▸ WORK REQUEST:
Go line by line through the records below. Copy whichever lines contain the string "induction".
BEGIN
(* ===== verification/BlockMap.v ===== *)
(** * The prefix-cache index

    [vllm/vllm/v1/core/block_pool.py]: [BlockHashToBlockMap], the dictionary
    from packed hash keys to the cached block, or to a dictionary of the blocks
    with that key.  [contents] is the multimap it stands for; the lemmas state
    every operation as an operation on the multimap. *)

From S2P Require Import Prelude FreeQueue.
Local Open Scope Z_scope.

(** [KVCacheBlock | dict[int, KVCacheBlock]] *)
Inductive KVCacheBlocks : Type :=
  | OneBlock (block : ref)
  | ManyBlocks (blocks : list (Z * ref)).

Abbreviation BlockHashToBlockMap := (gmap bytes KVCacheBlocks).

(** [next(iter(blocks.values()))] raises on an empty dictionary. *)
Definition get_one_block (key : bytes) (cache : BlockHashToBlockMap) : result (option ref) :=
  match cache !! key with
  | None => Ok None
  | Some (OneBlock b) => Ok (Some b)
  | Some (ManyBlocks ((_, b) :: _)) => Ok (Some b)
  | Some (ManyBlocks []) => Err RuntimeError
  end.

Definition contain (key : bytes) (id : Z) (cache : BlockHashToBlockMap) : bool :=
  match cache !! key with
  | None => false
  | Some (OneBlock b) => block_id b =? id
  | Some (ManyBlocks bs) => bool_decide (id ∈ od_keys bs)
  end.

Definition map_insert (key : bytes) (block : ref) (cache : BlockHashToBlockMap) : BlockHashToBlockMap :=
  match cache !! key with
  | None => <[key := OneBlock block]> cache
  | Some (OneBlock b) =>
      <[key := ManyBlocks (od_set [(block_id b, b)] (block_id block) block)]> cache
  | Some (ManyBlocks bs) => <[key := ManyBlocks (od_set bs (block_id block) block)]> cache
  end.

Definition map_pop (key : bytes) (id : Z) (cache : BlockHashToBlockMap) :
    option ref * BlockHashToBlockMap :=
  match cache !! key with
  | None => (None, cache)
  | Some (OneBlock b) =>
      if block_id b =? id then (Some b, delete key cache) else (None, cache)
  | Some (ManyBlocks bs) =>
      let bs' := od_del bs id in
      (od_get bs id,
       match bs' with [] => delete key cache | _ => <[key := ManyBlocks bs']> cache end)
  end.

(** ** The multimap *)

Definition blocks_of (c : KVCacheBlocks) : list ref :=
  match c with OneBlock b => [b] | ManyBlocks bs => bs.*2 end.

Definition contents (cache : BlockHashToBlockMap) (key : bytes) : list ref :=
  match cache !! key with Some c => blocks_of c | None => [] end.

(** A dictionary entry maps the id of a pool block to that block. *)
Definition entry_ok (e : Z * ref) : Prop := ∃ i, e.2 = Blk i ∧ e.1 = Z.of_nat i.

Definition blocks_ok (c : KVCacheBlocks) : Prop :=
  match c with
  | OneBlock b => ∃ i, b = Blk i
  | ManyBlocks bs => bs ≠ [] ∧ NoDup (od_keys bs) ∧ Forall entry_ok bs
  end.

Definition map_ok (cache : BlockHashToBlockMap) : Prop := map_Forall (λ _, blocks_ok) cache.

Section Multimap.
Implicit Types (m : BlockHashToBlockMap) (k : bytes) (d : list (Z * ref)).

Lemma map_ok_lookup m k c : map_ok m → m !! k = Some c → blocks_ok c.
Proof. intros Hm. apply Hm. Qed.

Lemma contents_insert m k c k' :
  contents (<[k := c]> m) k' = if decide (k' = k) then blocks_of c else contents m k'.
Proof.
  unfold contents. destruct (decide (k' = k)) as [->|].
  - by rewrite lookup_insert_eq.
  - by rewrite lookup_insert_ne.
Qed.

Lemma contents_delete m k k' :
  contents (delete k m) k' = if decide (k' = k) then [] else contents m k'.
Proof.
  unfold contents. destruct (decide (k' = k)) as [->|].
  - by rewrite lookup_delete_eq.
  - by rewrite lookup_delete_ne.
Qed.

(** In a well-formed dictionary a block is a value exactly when its id is a key. *)
Lemma entry_id_in d i : Forall entry_ok d → Blk i ∈ d.*2 ↔ Z.of_nat i ∈ od_keys d.
Proof.
  intros Hd. unfold od_keys. rewrite !list_elem_of_fmap. rewrite Forall_forall in Hd. split.
  - intros ([z r] & Hr & Hin). simpl in Hr. subst.
    destruct (Hd _ Hin) as (j & Hj & Hz). simpl in *. simplify_eq. by exists (Z.of_nat j, Blk j).
  - intros ([z r] & Hz & Hin). simpl in Hz. subst.
    destruct (Hd _ Hin) as (j & Hj & Hz). simpl in *. assert (i = j) as -> by lia.
    exists (Z.of_nat j, r). by split.
Qed.

Lemma contents_blk m k r : map_ok m → r ∈ contents m k → ∃ i, r = Blk i.
Proof.
  intros Hm. unfold contents. destruct (m !! k) as [c|] eqn:Hk; [|by intros ?%elem_of_nil].
  pose proof (map_ok_lookup _ _ _ Hm Hk) as Hc. destruct c as [b|d]; simpl.
  - intros ->%list_elem_of_singleton. done.
  - destruct Hc as (_ & _ & Hd). rewrite list_elem_of_fmap. intros (e & -> & He).
    rewrite Forall_forall in Hd. destruct (Hd _ He) as (i & ? & _). eauto.
Qed.

Lemma contents_nodup m k : map_ok m → NoDup (contents m k).
Proof.
  intros Hm. unfold contents. destruct (m !! k) as [c|] eqn:Hk; [|constructor].
  pose proof (map_ok_lookup _ _ _ Hm Hk) as Hc. destruct c as [b|d]; simpl.
  - apply NoDup_singleton.
  - destruct Hc as (_ & Hnd & Hd). clear Hk Hm. induction d as [|[z r] d IH]; [constructor|].
    apply Forall_cons in Hd as [(i & Hr & Hz) Hd]. simpl in *. subst.
    apply NoDup_cons in Hnd as [Hz Hnd]. apply NoDup_cons. split; [|by apply IH].
    change (Blk i ∉ d.*2). by rewrite entry_id_in.
Qed.

Lemma contents_nonempty m k c : map_ok m → m !! k = Some c → contents m k ≠ [].
Proof.
  intros Hm Hk. unfold contents. rewrite Hk. apply (map_ok_lookup _ _ _ Hm) in Hk.
  destruct c as [b|[|e d]]; simpl in *; naive_solver.
Qed.

(** [get_one_block] returns the block inserted first. *)
Lemma get_one_block_spec m k : map_ok m → get_one_block k m = Ok (head (contents m k)).
Proof.
  intros Hm. unfold get_one_block, contents. destruct (m !! k) as [c|] eqn:Hk; [|done].
  apply (map_ok_lookup _ _ _ Hm) in Hk.
  destruct c as [b|[|[z r] d]]; [done|destruct Hk; done|done].
Qed.

Lemma contain_spec m k i : map_ok m → contain k (Z.of_nat i) m = true ↔ Blk i ∈ contents m k.
Proof.
  intros Hm. unfold contain, contents. destruct (m !! k) as [c|] eqn:Hk.
  2: { split; [done|by intros ?%elem_of_nil]. }
  apply (map_ok_lookup _ _ _ Hm) in Hk. destruct c as [b|d]; simpl.
  - destruct Hk as [j ->]. simpl. rewrite list_elem_of_singleton, Z.eqb_eq.
    split; [intros ?; f_equal; lia|by intros [= ->]].
  - rewrite bool_decide_eq_true. symmetry. apply entry_id_in, Hk.
Qed.

Lemma od_set_entries d i :
  Forall entry_ok d →
  od_set d (Z.of_nat i) (Blk i) =
  if decide (Blk i ∈ d.*2) then d else d ++ [(Z.of_nat i, Blk i)].
Proof.
  intros Hd. case_decide as Hi; [|by apply od_set_new; rewrite <-entry_id_in].
  apply (entry_id_in _ _ Hd) in Hi. induction d as [|[z r] d IH]; simpl in *; [by apply elem_of_nil in Hi|].
  apply Forall_cons in Hd as [(j & Hr & Hz) Hd]. simpl in *. subst.
  case_decide as Hij; [assert (i = j) as -> by lia; done|].
  f_equal. apply IH; [done|]. by apply elem_of_cons in Hi as [|].
Qed.

(** One dictionary that stands for the blocks of the key, whatever their
    representation. *)
Lemma insert_as_dict m k i c :
  map_ok m → m !! k = Some c →
  ∃ d, blocks_ok (ManyBlocks d) ∧ contents m k = d.*2 ∧
    map_insert k (Blk i) m = <[k := ManyBlocks (od_set d (Z.of_nat i) (Blk i))]> m.
Proof.
  intros Hm Hk. unfold map_insert, contents. rewrite Hk.
  pose proof (map_ok_lookup _ _ _ Hm Hk) as Hok. destruct c as [b|d]; [|by exists d].
  destruct Hok as [j ->]. exists [(Z.of_nat j, Blk j)].
  split; [|done]. split_and!; [done|..].
  - apply NoDup_singleton.
  - apply Forall_singleton. by exists j.
Qed.

Lemma dict_snoc_ok d i :
  blocks_ok (ManyBlocks d) → Blk i ∉ d.*2 → blocks_ok (ManyBlocks (d ++ [(Z.of_nat i, Blk i)])).
Proof.
  intros (Hne & Hnd & Hd) Hi. split_and!.
  - by destruct d.
  - unfold od_keys. rewrite fmap_app. apply NoDup_app. split_and!; [done| |apply NoDup_singleton].
    intros z Hz ->%list_elem_of_singleton. by apply (entry_id_in _ _ Hd) in Hz.
  - apply Forall_app. split; [done|]. apply Forall_singleton. by exists i.
Qed.

Lemma map_insert_spec m k i :
  map_ok m →
  map_ok (map_insert k (Blk i) m) ∧
  ∀ k', contents (map_insert k (Blk i) m) k' =
        if decide (k' = k)
        then if decide (Blk i ∈ contents m k) then contents m k else contents m k ++ [Blk i]
        else contents m k'.
Proof.
  intros Hm. destruct (m !! k) as [c|] eqn:Hk.
  - destruct (insert_as_dict m k i c Hm Hk) as (d & Hok & Hc & ->). rewrite Hc.
    rewrite od_set_entries by apply Hok. split.
    + apply map_Forall_insert_2; [|done]. case_decide; [done|by apply dict_snoc_ok].
    + intros k'. rewrite contents_insert. destruct (decide (k' = k)); [|done].
      case_decide; [done|]. simpl. by rewrite fmap_app.
  - assert (Hc : contents m k = []) by (unfold contents; by rewrite Hk).
    unfold map_insert. rewrite Hk, Hc, (decide_False (P := Blk i ∈ [])) by apply not_elem_of_nil.
    split; [|apply contents_insert]. apply map_Forall_insert_2; [by exists i|done].
Qed.

Lemma entries_del d i :
  Forall entry_ok d → NoDup (od_keys d) →
  (od_del d (Z.of_nat i)).*2 = filter (λ r, r ≠ Blk i) d.*2 ∧ Forall entry_ok (od_del d (Z.of_nat i)).
Proof.
  induction d as [|[z r] d IH]; intros Hd Hnd; [done|].
  apply Forall_cons in Hd as [(j & Hr & Hz) Hd]. simpl in *. subst.
  apply NoDup_cons in Hnd as [Hj Hnd]. rewrite filter_cons.
  destruct (decide (Z.of_nat i = Z.of_nat j)) as [Hij|Hij].
  - assert (i = j) as <- by lia. rewrite decide_False by auto.
    split; [|done]. symmetry. apply filter_ne_id.
    by rewrite entry_id_in.
  - rewrite decide_True by (intros [= ->]; done). simpl.
    destruct (IH Hd Hnd) as [He ?]. split; [by f_equal|]. constructor; [|done]. by exists j.
Qed.

Lemma od_get_entries d i :
  Forall entry_ok d →
  od_get d (Z.of_nat i) = if decide (Blk i ∈ d.*2) then Some (Blk i) else None.
Proof.
  intros Hd. case_decide as Hi.
  - destruct (od_get d (Z.of_nat i)) as [r|] eqn:Hg.
    + apply od_get_Some_in in Hg. rewrite Forall_forall in Hd.
      destruct (Hd _ Hg) as (j & Hr & Hz). simpl in *. subst. do 2 f_equal. lia.
    + apply od_get_None in Hg. by rewrite <-entry_id_in in Hg.
  - apply od_get_None. by rewrite <-entry_id_in.
Qed.

Lemma map_pop_spec m k i :
  map_ok m →
  let '(res, m') := map_pop k (Z.of_nat i) m in
  res = (if decide (Blk i ∈ contents m k) then Some (Blk i) else None) ∧ map_ok m' ∧
  ∀ k', contents m' k' =
        if decide (k' = k) then filter (λ r, r ≠ Blk i) (contents m k) else contents m k'.
Proof.
  intros Hm. unfold map_pop.
  assert (Hid : ∀ l, l = contents m k → filter (λ r, r ≠ Blk i) l = l →
    ∀ k', contents m k' = if decide (k' = k) then filter (λ r, r ≠ Blk i) (contents m k) else contents m k').
  { intros l -> Hl k'. rewrite Hl. by case_decide; subst. }
  destruct (m !! k) as [c|] eqn:Hk.
  2: { assert (Hc : contents m k = []) by (unfold contents; by rewrite Hk).
       split_and!; [|done|].
       { rewrite Hc, decide_False; [done|]. apply not_elem_of_nil. }
       apply (Hid []); [done|done]. }
  assert (Hc : contents m k = blocks_of c) by (unfold contents; by rewrite Hk).
  pose proof (map_ok_lookup _ _ _ Hm Hk) as Hok. destruct c as [b|d]; simpl in Hok, Hc.
  - destruct Hok as [j ->]. simpl. destruct (Z.eqb_spec (Z.of_nat j) (Z.of_nat i)) as [Hij|Hij].
    + assert (j = i) as -> by lia. rewrite Hc. split_and!.
      * rewrite decide_True by (apply list_elem_of_singleton; done). done.
      * by apply map_Forall_delete.
      * intros k'. rewrite contents_delete, filter_cons_False by auto. done.
    + assert (Blk j ≠ Blk i) by (intros [= ->]; done). split_and!; [|done|].
      * rewrite decide_False; [done|]. rewrite Hc. intros ?%list_elem_of_singleton. congruence.
      * apply (Hid [Blk j]); [done|]. by rewrite filter_cons_True by done.
  - destruct Hok as (Hne & Hnd & Hd). destruct (entries_del d i Hd Hnd) as [Hdel Hdok].
    split_and!; [by rewrite od_get_entries, Hc|..].
    + destruct (od_del d (Z.of_nat i)) as [|e d'] eqn:He; [by apply map_Forall_delete|].
      apply map_Forall_insert_2; [|done]. split_and!; [done| |done].
      rewrite <-He. by apply od_del_NoDup.
    + intros k'. rewrite Hc, <-Hdel.
      destruct (od_del d (Z.of_nat i)) as [|e d'] eqn:He.
      * by rewrite contents_delete.
      * by rewrite contents_insert.
Qed.
End Multimap.

(** ** Refinement *)

Inductive map_op : Type :=
  | MInsert (key : bytes) (i : nat)
  | MPop (key : bytes) (i : nat)
  | MGetOne (key : bytes)
  | MContain (key : bytes) (i : nat).

(** What an operation returns to its caller. *)
Inductive map_ret : Type :=
  | RNone
  | RBlock (b : option ref)
  | RBool (b : bool).

Definition run_map_op (op : map_op) (m : BlockHashToBlockMap) : result (map_ret * BlockHashToBlockMap) :=
  match op with
  | MInsert k i => Ok (RNone, map_insert k (Blk i) m)
  | MPop k i => let '(b, m') := map_pop k (block_id (Blk i)) m in Ok (RBlock b, m')
  | MGetOne k => b ← get_one_block k m; Ok (RBlock b, m)
  | MContain k i => Ok (RBool (contain k (block_id (Blk i)) m), m)
  end.

(** The specification: every key has a list of distinct blocks in the order
    of their insertion. *)
Definition spec_map_op (op : map_op) (M : bytes → list ref) : map_ret * (bytes → list ref) :=
  match op with
  | MInsert k i =>
      (RNone, λ k', if decide (k' = k) then if decide (Blk i ∈ M k) then M k else M k ++ [Blk i] else M k')
  | MPop k i =>
      (RBlock (if decide (Blk i ∈ M k) then Some (Blk i) else None),
       λ k', if decide (k' = k) then filter (λ r, r ≠ Blk i) (M k) else M k')
  | MGetOne k => (RBlock (head (M k)), M)
  | MContain k i => (RBool (bool_decide (Blk i ∈ M k)), M)
  end.

Fixpoint run_map_ops (ops : list map_op) (m : BlockHashToBlockMap) :
    result (list map_ret * BlockHashToBlockMap) :=
  match ops with
  | [] => Ok ([], m)
  | op :: ops' =>
      '(x, m1) ← run_map_op op m;
      '(xs, m2) ← run_map_ops ops' m1;
      Ok (x :: xs, m2)
  end.

Fixpoint spec_map_ops (ops : list map_op) (M : bytes → list ref) : list map_ret * (bytes → list ref) :=
  match ops with
  | [] => ([], M)
  | op :: ops' =>
      let '(x, M1) := spec_map_op op M in
      let '(xs, M2) := spec_map_ops ops' M1 in
      (x :: xs, M2)
  end.

Definition map_refines (m : BlockHashToBlockMap) (M : bytes → list ref) : Prop :=
  map_ok m ∧ ∀ k, contents m k = M k.

Lemma run_map_op_refines op m M :
  map_refines m M →
  ∃ m', run_map_op op m = Ok ((spec_map_op op M).1, m') ∧ map_refines m' (spec_map_op op M).2.
Proof.
  intros [Hm HM]. destruct op as [k i|k i|k|k i]; simpl.
  - destruct (map_insert_spec m k i Hm) as [Hok Hc]. eexists. split; [done|]. split; [done|].
    intros k'. by rewrite Hc, !HM.
  - pose proof (map_pop_spec m k i Hm) as Hp. destruct (map_pop _ _ _) as [b m'].
    destruct Hp as (-> & Hok & Hc). eexists. rewrite HM. split; [done|]. split; [done|].
    intros k'. by rewrite Hc, !HM.
  - rewrite get_one_block_spec, HM by done. by exists m.
  - exists m. split; [|done]. do 3 f_equal. apply eq_bool_prop_intro.
    rewrite bool_decide_spec, <-HM, <-contain_spec by done. by destruct (contain _ _ _).
Qed.

(** From an empty index every sequence of insertions, removals and
    look-ups completes, returns what the multimap returns and leaves the index
    representing the multimap: the union of the single-block and the dictionary
    representation is invisible. *)
Theorem map_refines_multimap ops :
  ∃ m', run_map_ops ops ∅ = Ok ((spec_map_ops ops (λ _, [])).1, m') ∧
        map_refines m' (spec_map_ops ops (λ _, [])).2.
Proof.
  assert (Hgen : ∀ m M, map_refines m M →
    ∃ m', run_map_ops ops m = Ok ((spec_map_ops ops M).1, m') ∧ map_refines m' (spec_map_ops ops M).2).
  { induction ops as [|op ops IH]; intros m M HR; simpl; [by exists m|].
    destruct (run_map_op_refines op m M HR) as (m1 & -> & HR1). simpl.
    destruct (spec_map_op op M) as [x M1]. simpl in *.
    destruct (IH m1 M1 HR1) as (m2 & -> & HR2). simpl.
    destruct (spec_map_ops ops M1) as [xs M2]. simpl in *. by exists m2. }
  apply Hgen. split; [apply map_Forall_empty|done].
Qed.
END
▸ EXERCISE ANSWER:
  - destruct Hc as (_ & Hnd & Hd). clear Hk Hm. induction d as [|[z r] d IH]; [constructor|].
  apply (entry_id_in _ _ Hd) in Hi. induction d as [|[z r] d IH]; simpl in *; [by apply elem_of_nil in Hi|].
  induction d as [|[z r] d IH]; intros Hd Hnd; [done|].
  { induction ops as [|op ops IH]; intros m M HR; simpl; [by exists m|].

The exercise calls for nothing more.